Наш подход к имплантации в низкой скорости сдвига, протромботическое среду нижней полой вены использует один из самых надежных больших моделей животных для исследования совместимости крови и тромбоз устройств ^5,6. Заметим, что все ухода за животными и экспериментов был проведен в соответствии с Национальным институтом здравоохранения Руководство по уходу и использованию лабораторных животных, и только после одобрения Университета Дьюка Институциональные уходу и использованию животных комитета.

Для того чтобы успешно использовать этот метод имплантации биоматериалов для тестирования и устройств, важно, чтобы терпеливо скелетируют сегменте IVC и перевязывать все венозной ветви судов в рамках подготовки к устройству вставки, например, что ни кровотечение вокруг устройство берет свое начало в «ложный просвет. Другим важным шагом является добавление DPBS в устройстве просвета, что клетки на поверхности трубки внутри остаются влажными во время закрытия veinotomy а до реперфузии начинается. Если устройство не может быть найден в том месте, где он был имплантирован, он может мигрировать "вверх" в IVC. Это можно предотвратить путем размещения шва (4-O Prolene) через стенки вены и через 2 - 3 мм разделе трубы из ПВХ так, чтобы трубка прочно закрепились в его нынешнем месте. В случае, если исследователь не удается найти флуоресцентно предварительно меченых клеток показано на рисунке 8 после эксплантации в противном случае патент трубки, вполне вероятно, что клетки снимают как единое листа. Это можно предотвратить, очень нежный рассечение окружающие вены и рас-сборка 3 секции Ti трубки, после фиксации вены вместе с трубкой.

Наша технология обеспечивает доказательство правильности концепции для предотвращения сердечно-сосудистых тромбозов устройства через EPC-посева. Эта технология может быть использована в развитии "биогенные" имплантаты выстроились с пациентами собственных эндотелиальных клеток-предшественников. Технико-экономическое обоснование в нашей свиного животной модели предусматривает первые шаги к переводу этого «персонализированной медицины» в клинической практике.

Нет конфликта интересов объявлены.

Авторы хотели бы поблагодарить Leica Microsystems за ценные советы по визуализации разделов титана и Близнецы био-продукты для обеспечения свиной сыворотки, используемые в данном исследовании.

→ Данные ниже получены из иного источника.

(* ===== verification/Interpolation.v ===== *)
(** * Lagrange interpolation with coefficients in a module

    The mathematics behind threshold keys: the Lagrange basis polynomials of a
    list of distinct nodes, and polynomials whose coefficients lie in a module
    over the field (a polynomial "in the exponent": public keys and signatures
    are group elements, only the ids are scalars).  A polynomial with at most as
    many coefficients as there are nodes is determined by its values at them,
    and with one coefficient more it is off by a multiple of its leading one. *)

From mathcomp Require Import boot algebra.

Set Implicit Arguments.
Unset Strict Implicit.
Unset Printing Implicit Defensive.

Import GRing.Theory.
Local Open Scope ring_scope.

Section Basis.
Variable F : fieldType.
Implicit Types (s : seq F) (x : F) (p : {poly F}).

(** The polynomial that is one at the [i]-th node and zero at the others. *)
Definition basis s (i : nat) : {poly F} :=
  \prod_(j < size s | j != i :> nat) ((s`_j - s`_i)^-1 *: ((s`_j)%:P - 'X)).

Lemma hornerbasis s i x :
  (basis s i).[x] = \prod_(j < size s | j != i :> nat) ((s`_j - x) / (s`_j - s`_i)).
Proof.
rewrite /basis horner_prod; apply: eq_bigr => j _.
by rewrite hornerZ hornerD hornerN hornerC hornerX mulrC.
Qed.

Lemma basis_node s i k :
  uniq s -> (i < size s)%N -> (k < size s)%N ->
  (basis s i).[s`_k] = (k == i)%:R.
Proof.
move=> us ilt klt; rewrite hornerbasis; case: eqP => [->|/eqP ki] /=.
  rewrite big1 // => j ji; rewrite divff // subr_eq0 nth_uniq //.
by rewrite (bigD1 (Ordinal klt)) //= subrr mul0r mul0r.
Qed.

Lemma size_basis s i : (i < size s)%N -> (size (basis s i) <= size s)%N.
Proof.
move=> ilt; rewrite /basis; apply: leq_trans (size_prod_leq _ _) _.
have eqc : #|[pred j : 'I_(size s) | j != i :> nat]| = (size s).-1.
  by rewrite (@eq_card _ _ (predC1 (Ordinal ilt))) // cardC1 card_ord.
rewrite leq_subLR eqc.
apply: (@leq_trans (\sum_(j < size s | j != i :> nat) 2).+1).
  rewrite ltnS; apply: leq_sum => j _; apply: leq_trans (size_scale_leq _ _) _.
  by rewrite -opprB size_polyN size_XsubC.
by rewrite sum_nat_const eqc muln2 -addnn -addnS; case: (size s) ilt.
Qed.

(** A polynomial is determined by its values at enough nodes. *)
Lemma poly_interp s p : uniq s -> (size p <= size s)%N ->
  p = \sum_(i < size s) p.[s`_i] *: basis s i.
Proof.
move=> us sp; apply/eqP; rewrite -subr_eq0; apply/eqP.
apply: (@roots_geq_poly_eq0 _ _ s) => //.
- apply/(all_nthP 0) => k klt; rewrite /root hornerD hornerN horner_sum subr_eq0.
  rewrite (bigD1 (Ordinal klt)) //= hornerZ basis_node // eqxx mulr1.
  rewrite big1 ?addr0 // => i ik; rewrite hornerZ basis_node //.
  have /negPf-> : k != i by apply: contra ik => /eqP ki; apply/eqP/val_inj.
  by rewrite mulr0.
- apply: leq_trans (size_polyD _ _) _; rewrite geq_max sp size_polyN /=.
  apply: leq_trans (size_sum _ _ _) _; apply/bigmax_leqP => i _.
  exact: leq_trans (size_scale_leq _ _) (size_basis _).
Qed.

Lemma horner_interp s p x : uniq s -> (size p <= size s)%N ->
  p.[x] = \sum_(i < size s) (basis s i).[x] * p.[s`_i].
Proof.
move=> us sp; rewrite {1}(poly_interp us sp) horner_sum.
by apply: eq_bigr => i _; rewrite hornerZ mulrC.
Qed.

(** One degree more, and the interpolation misses the node polynomial. *)
Lemma exp_interp_top s x : uniq s ->
  \sum_(i < size s) (basis s i).[x] * (s`_i) ^+ size s
  = x ^+ size s - \prod_(a <- s) (x - a).
Proof.
move=> us; pose q : {poly F} := \prod_(a <- s) ('X - a%:P).
have sq : (size ('X^(size s) - q)%R <= size s)%N.
  apply/leq_sizeP => j; rewrite leq_eqVlt => /orP[/eqP<-|ltj].
    have /monicP := monic_prod_XsubC s xpredT id.
    rewrite /lead_coef size_prod_XsubC /= -/q coefB coefXn eqxx => ->.
    by rewrite subrr.
  rewrite coefB coefXn gtn_eqF // sub0r.
  by rewrite (nth_default 0) ?oppr0 // size_prod_XsubC.
have := horner_interp x us sq; rewrite hornerD hornerN hornerXn horner_prod.
under eq_bigr => a _ do rewrite hornerXsubC.
move=> ->; apply: eq_bigr => i _; rewrite hornerD hornerN hornerXn.
have /rootP -> : root q s`_i by rewrite root_prod_XsubC mem_nth.
by rewrite subr0.
Qed.
End Basis.

Section Module.
Variables (F : fieldType) (G : lmodType F).
Implicit Types (s : seq F) (c : seq G) (x : F).

(** The value at [x] of the polynomial with coefficients [c] in the module. *)
Definition geval c x : G := \sum_(k < size c) x ^+ k *: c`_k.

Lemma geval0 c : geval c 0 = c`_0.
Proof.
rewrite /geval; case: c => [|a c]; first by rewrite big_ord0.
rewrite big_ord_recl expr0 scale1r big1 ?addr0 //= => i _.
by rewrite expr0n scale0r.
Qed.

Lemma sum_basis_geval s c x :
  \sum_(i < size s) (basis s i).[x] *: geval c s`_i
  = \sum_(k < size c) (\sum_(i < size s) (basis s i).[x] * s`_i ^+ k) *: c`_k.
Proof.
under eq_bigr => i _ do rewrite scaler_sumr.
rewrite exchange_big /=; apply: eq_bigr => k _; rewrite scaler_suml.
by apply: eq_bigr => i _; rewrite scalerA.
Qed.

Lemma exp_interp s x k : uniq s -> (k < size s)%N ->
  \sum_(i < size s) (basis s i).[x] * s`_i ^+ k = x ^+ k.
Proof.
move=> us klt; have := @horner_interp _ s 'X^k x us; rewrite size_polyXn => /(_ klt).
by rewrite hornerXn => ->; apply: eq_bigr => i _; rewrite hornerXn.
Qed.

(** Enough values determine a polynomial everywhere. *)
Lemma geval_interp s c x : uniq s -> (size c <= size s)%N ->
  geval c x = \sum_(i < size s) (basis s i).[x] *: geval c s`_i.
Proof.
move=> us sc; rewrite sum_basis_geval; apply: eq_bigr => k _.
by rewrite exp_interp // (leq_trans (ltn_ord k)).
Qed.

(** One value too few: the interpolation misses by a multiple of the leading
    coefficient. *)
Lemma geval_interp_short s c x : uniq s -> size c = (size s).+1 ->
  \sum_(i < size s) (basis s i).[x] *: geval c s`_i
  = geval c x - (\prod_(a <- s) (x - a)) *: c`_(size s).
Proof.
move=> us sc; rewrite sum_basis_geval /geval sc !big_ord_recr /=.
rewrite exp_interp_top // scalerBl addrA; congr (_ + _ - _).
by apply: eq_bigr => k _; rewrite exp_interp.
Qed.

(** Any values at the nodes are taken by a polynomial. *)
Lemma geval_exists s (y : seq G) : uniq s -> size y = size s ->
  exists c, size c = size s /\ forall i, (i < size s)%N -> geval c s`_i = y`_i.
Proof.
move=> us sy.
exists (mkseq (fun k => \sum_(i < size s) (basis s i)`_k *: y`_i) (size s)).
rewrite size_mkseq; split=> // i ilt; rewrite /geval size_mkseq.
under eq_bigr => k _ do rewrite nth_mkseq // scaler_sumr.
rewrite exchange_big /= (bigD1 (Ordinal ilt)) //= [X in _ + X]big1 ?addr0.
  move=> j ji; under eq_bigr => k _ do rewrite scalerA mulrC.
  rewrite -scaler_suml -horner_coef_wide ?size_basis // basis_node //.
  have /negPf-> : i != j by apply: contra ji => /eqP ij; apply/eqP/val_inj.
  by rewrite scale0r.
under eq_bigr => k _ do rewrite scalerA mulrC.
rewrite -scaler_suml -horner_coef_wide ?size_basis // basis_node // eqxx.
by rewrite scale1r.
Qed.

(** Two polynomials that agree on enough nodes agree everywhere. *)
Lemma geval_agree s c c' x : uniq s -> (size c <= size s)%N -> (size c' <= size s)%N ->
  (forall i, (i < size s)%N -> geval c s`_i = geval c' s`_i) ->
  geval c x = geval c' x.
Proof.
move=> us sc sc' eq; rewrite (geval_interp _ us sc) (geval_interp _ us sc').
by apply: eq_bigr => i _; rewrite eq.
Qed.
End Module.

Мы также хотели бы поблагодарить NIH за их поддержку через Грант "Аутологичная EPC подкладки для улучшения биосовместимости кровообращения помощи устройства", RC1HL099863-01. Кроме того, мы благодарны за поддержку Национального Научного Фонда исследований Высшей Братства Александра Jantzen. Мы также хотели бы поблагодарить Джорджа Быстрый, Майк Лоу и Ianthia Паркер за помощь многие аспекты хирургической процедуры и обращения наших животных исследования. Стивен Оуэн была неоценима в обработке многих частях нашего посева устройства и резки титановых труб.